Acetaldehyde being too high isn't that unlikely in our conditions. Many patients report frequent episodes of deep air hunger. Several researchers point to our cells not taking oxygen up. So it is easy to assume that there is something wrong with oxygen uptake and availability.
That in sort borderlines to partial hypoxia, and hypoxia or too low oxygen is a common inducer of high oxidative stress in the cells and mitochoindria. Too high oxidative stress in the mitochondria is well known to interact with the phospholipids of cell and mitochondrial membranes and produce plenty of toxic acetaldehyde while damaging the membranes. So high acetaldehyde and the need to detoxify it at an increased rate is a likely hypothesis.

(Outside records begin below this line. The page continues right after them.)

(** [const [type, data] = value]: the first two items of an array or of the
    characters of a string; any other value is not iterable. *)
Definition destructure (value : Json)
  : Outcome (option Json * option Json) :=
  match value with
  | JArray items => Returned (items !! 0%nat, items !! 1%nat)
  | JString s =>
      Returned (match s with
                | String a (String b _) =>
                    (Some (JString (String a "")),
                     Some (JString (String b "")))
                | String a "" => (Some (JString (String a "")), None)
                | "" => (None, None)
                end)
  | _ => Rejected TypeError
  end.

(** [type === s] for a string literal [s], as [switch] compares. *)
Definition is_string (type : option Json) (s : string) : bool :=
  match type with
  | Some (JString t) => String.eqb t s
  | _ => false
  end.

(** [lineStream.on('data', ...)]; [line] is [JSON.parse(msg.toString())]. *)
Definition ipc_data (line : option Json) (w : World) : World :=
  let body : Async unit := fun w =>
    match line with
    | None => (Rejected SyntaxError, w)
    | Some value =>
        match destructure value with
        | Rejected e => (Rejected e, w)
        | Returned (type, data) =>
            if is_string type "state"
            then (Returned tt, perform (Emit (emit_resourcesState data)) w)
            else if is_string type "ready"
            then (Returned tt, toState up w)
            else (Returned tt, w)
        end
    end in
  after (try_catch body
           (fun e => perform (Log (log_error_parsing line e)))) w.

(** [ipcServer.on('close', ...)] of the server [srv]. *)
Definition ipc_close (srv : nat) (w : World) : World :=
  let w := set_ipcServer None w in
  let w := set_ipcSocket None w in
  let disposeHandlersCopy := default [] (disposableHandlers w !! srv) in
  let w := set_disposableHandlers (<[srv := []]> (disposableHandlers w)) w in
  forEach dispose disposeHandlersCopy w.

(** *** The client bus *)

(** Running a listener's closure on a message. *)
Definition call (env : Env) (c : Closure) (m : ClientMessage) (w : World)
  : World :=
  match c, m with
  | on_ackState, _ => ackState w
  | on_start, msg_start request => after (start env request) w
  | on_stop, _ => stop w
  | on_restartResource, msg_restartResource resourceName =>
      handleResourceRestart resourceName w
  | on_refreshResources, msg_refreshResources request =>
      after (refreshResources env request) w
  | conn_ackResourcesState, _ => sendIpcEvent "state" None w
  | conn_restartResource, msg_restartResource resourceName =>
      sendIpcEvent "restart" (Some resourceName) w
  | conn_stopResource, msg_stopResource resourceName =>
      sendIpcEvent "stop" (Some resourceName) w
  | conn_startResource, msg_startResource resourceName =>
      sendIpcEvent "start" (Some resourceName) w
  | _, _ => w
  end.

(** Modelled from the spec: the dispatch of [ApiClient]. The user interface
    emits [m]: every listener of its event runs, oldest first. *)
Definition client_receives (env : Env) (m : ClientMessage) (w : World)
  : World :=
  forEach (fun l w => call env (closure l) m (perform (Invoke (handle l)) w))
    (filter (fun l => listens_to l = event_of m) (listeners w)) w.

End ServerApi.

(** ** The event loop *)

(** What the event loop can deliver to the class. *)
Inductive Event :=
| ClientSends (env : Env) (m : ClientMessage)
| SystemRelinkResources (env : Env) (request : RelinkResourcesRequest)
| SystemRestartResource (resourceName : string)
| SupervisorExits
| IpcConnection (srv socket : nat)
| IpcPeerCloses (socket : nat)
| IpcData (line : option Json)
| IpcServerCloses (srv : nat)
| ServerStdout (pid : nat) (data : string)
| ServerExits (pid : nat).

Section EventLoop.
Context `{Host}.
(** C6, as the claim words it, fails: a field that is the empty string is
    present, and its leaf is left out. A manifest with an empty homepage and
    no repository has the url "", and its package node has no child. *)
Lemma list_tree_counterexample :
  let m := {| name := Some "x"; version := "1.0"; license := Some "MIT";
              repository := None; homepage := Some ""; author := None;
              licenseText := None; private := None;
              _reference := Some {| ignore := false |} |} in
  licenses_list codeUnitCompare (fun s => s) false [m]
  = Some (ReporterTree "licenses"
            [TreeNode "MIT" (Some [TreeNode "x@1.0" (Some [])])] true)
  /\ info_url (infoOf m) = Some ""
  /\ specFieldLeaf (fun s => s) "URL:" (info_url (infoOf m))
     = [TreeNode "URL: " None].
Proof. repeat split. Qed.

(** C6 (amended): without the json flag, [list] hands the reporter the
    tree "licenses", forced, with one node per bucket in bucket order,
    labelled with the license key, whose children are one node per package
    of the bucket in the bucket's order, labelled name@version, which is the
    package's key in the bucket; the children of a package node are the
    leaves of url, vendorUrl and vendorName in this order, at most three,
    the leaf of a field being there exactly when the field is a non-empty
    string. *)
Theorem list_tree
  (localeCompare : string -> string -> Z) (bold : string -> string)
  (resolved : list Manifest) :
  exists g,
    group (getManifests localeCompare resolved) = Some g
    /\ licenses_list localeCompare bold false resolved
       = Some (ReporterTree "licenses"
                 (map (fun kb =>
                         TreeNode (fst kb)
                           (Some (map (fun e =>
                                         TreeNode
                                           (packageKey (info_name (snd e))
                                                       (info_version (snd e)))
                                           (Some (fieldLeaf bold "URL:" (info_url (snd e))
                                                  ++ fieldLeaf bold "VendorUrl:"
                                                       (info_vendorUrl (snd e))
                                                  ++ fieldLeaf bold "VendorName:"
                                                       (info_vendorName (snd e)))))
                                      (snd kb))))
                      g)
                 true)
    /\ keyedByNameVersion g
    /\ (forall i,
          (List.length (fieldLeaf bold "URL:" (info_url i)
                        ++ fieldLeaf bold "VendorUrl:" (info_vendorUrl i)
                        ++ fieldLeaf bold "VendorName:" (info_vendorName i))
           <= 3)%nat)
    /\ (forall title field,
          (fieldLeaf bold title field = []
           <-> field = None \/ field = Some "")
          /\ (forall s, field = Some s -> s <> "" ->
                        fieldLeaf bold title field
                        = [TreeNode (bold title ++ " " ++ s) None])).
Proof.
  destruct (group_total (getManifests localeCompare resolved)) as (g & Hg).
  exists g. unfold licenses_list. rewrite Hg. split; auto. split.
  - rewrite licenseTrees_map. do 2 f_equal. apply map_ext. intros [k b].
    simpl. do 2 f_equal. apply map_ext. intros [pk i]. simpl.
    unfold packageNode. now rewrite packageChildren_leaves.
  - split; [eapply group_keyedByNameVersion; eauto|]. split.
    + intros i. rewrite !List.length_app.
      pose proof (fieldLeaf_length bold "URL:" (info_url i)).
      pose proof (fieldLeaf_length bold "VendorUrl:" (info_vendorUrl i)).
      pose proof (fieldLeaf_length bold "VendorName:" (info_vendorName i)).
      lia.
    + intros title field. unfold fieldLeaf. destruct field as [s|].
      * destruct (s =? "") eqn:E.
        -- apply String.eqb_eq in E. subst. split.
           ++ split; auto.
           ++ intros s' H Hs. inversion H. subst. now destruct Hs.
        -- split.
           ++ split; [discriminate|]. intros [H | H]; [discriminate|].
              inversion H. subst. discriminate.
           ++ intros s' H _. now inversion H.
      * split; [tauto | discriminate].
Qed.

(** * Running the aggregation again *)

(** Maps with the same keys in the same order and the same values are the
    same map. *)
Lemma Map_ext {V : Type} (m1 : JSMap V) : forall m2 : JSMap V,
  NoDup (Map_keys m1) -> Map_keys m1 = Map_keys m2 ->
  (forall k, Map_get k m1 = Map_get k m2) -> m1 = m2.
Proof.
  induction m1 as [|[k1 v1] r1 IH]; intros [|[k2 v2] r2] Hnd Hk Hg;
    try discriminate; auto.
  simpl in Hk. inversion Hk as [[Hk1 Hk2]]. subst k2.
  inversion Hnd as [|? ? Hnotin Hnd']. subst.
  pose proof (Hg k1) as Hv. simpl in Hv. rewrite String.eqb_refl in Hv.
  inversion Hv. subst v2. f_equal. apply IH; auto.
  intros k. destruct (String.eqb_spec k k1) as [-> | Hne].
  - assert (N1 : Map_get k1 r1 = None) by now apply Map_get_None_keys.
    assert (N2 : Map_get k1 r2 = None).
    { apply Map_get_None_keys. unfold Map_keys in *. now rewrite <- Hk2. }
    congruence.
  - specialize (Hg k). simpl in Hg. apply String.eqb_neq in Hne.
    now rewrite Hne in Hg.
Qed.

Lemma fold_addKey_absorb ks : forall seen,
  (forall k, In k ks -> In k seen) -> fold_left addKey ks seen = seen.
Proof.
  induction ks as [|k r IH]; intros seen H; simpl; auto.
  assert (E : addKey seen k = seen).
  { unfold addKey. destruct (existsb (String.eqb k) seen) eqn:X; auto.
    assert (Hin : In k seen) by (apply H; now left).
    assert (Y : existsb (String.eqb k) seen = true).
    { apply existsb_exists. exists k. split; auto. apply String.eqb_refl. }
    congruence. }
  rewrite E. apply IH. intros k' Hk'. apply H. now right.
Qed.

Normally, acetaldehyde detoxification is done through the ALDH enzymes. One major problem here is that that is a dehydrogenation reaction. The name hides it, but that is a reaction requiring... ...oxygen. Even in the chemical reaction it's not plain obvious, as it's linked to the production of NADH. During (even partial) hypoxia oxygen obviously is short, so chances that "conventional" pathways to detoxify acetaldehyde are partly crippled are real. If so, an alternative detoxifying route would be more then welcome.
Reacting with histamine to a more benign product would offer such option. Histamine has the benefit of increasing local blood flow too, potentially increasing oxygen flow towards the tissue in hypoxia and increasing removal of toxic waste products. The end result of this chemical reaction, 4-methylspinaceamine, has been found in human urine according to
https://www.sciencedirect.com/science/article/abs/pii/S002432050400952X with title
"
Identification of 4-methylspinaceamine - a Pictet – Spengler condensation reaction product of histamine with acetaldehyde - in human urine"
Stinging nettles BTW contain histamine and tea of it is sometimes used by naturopaths to treat the effects of too high histamine and allergies.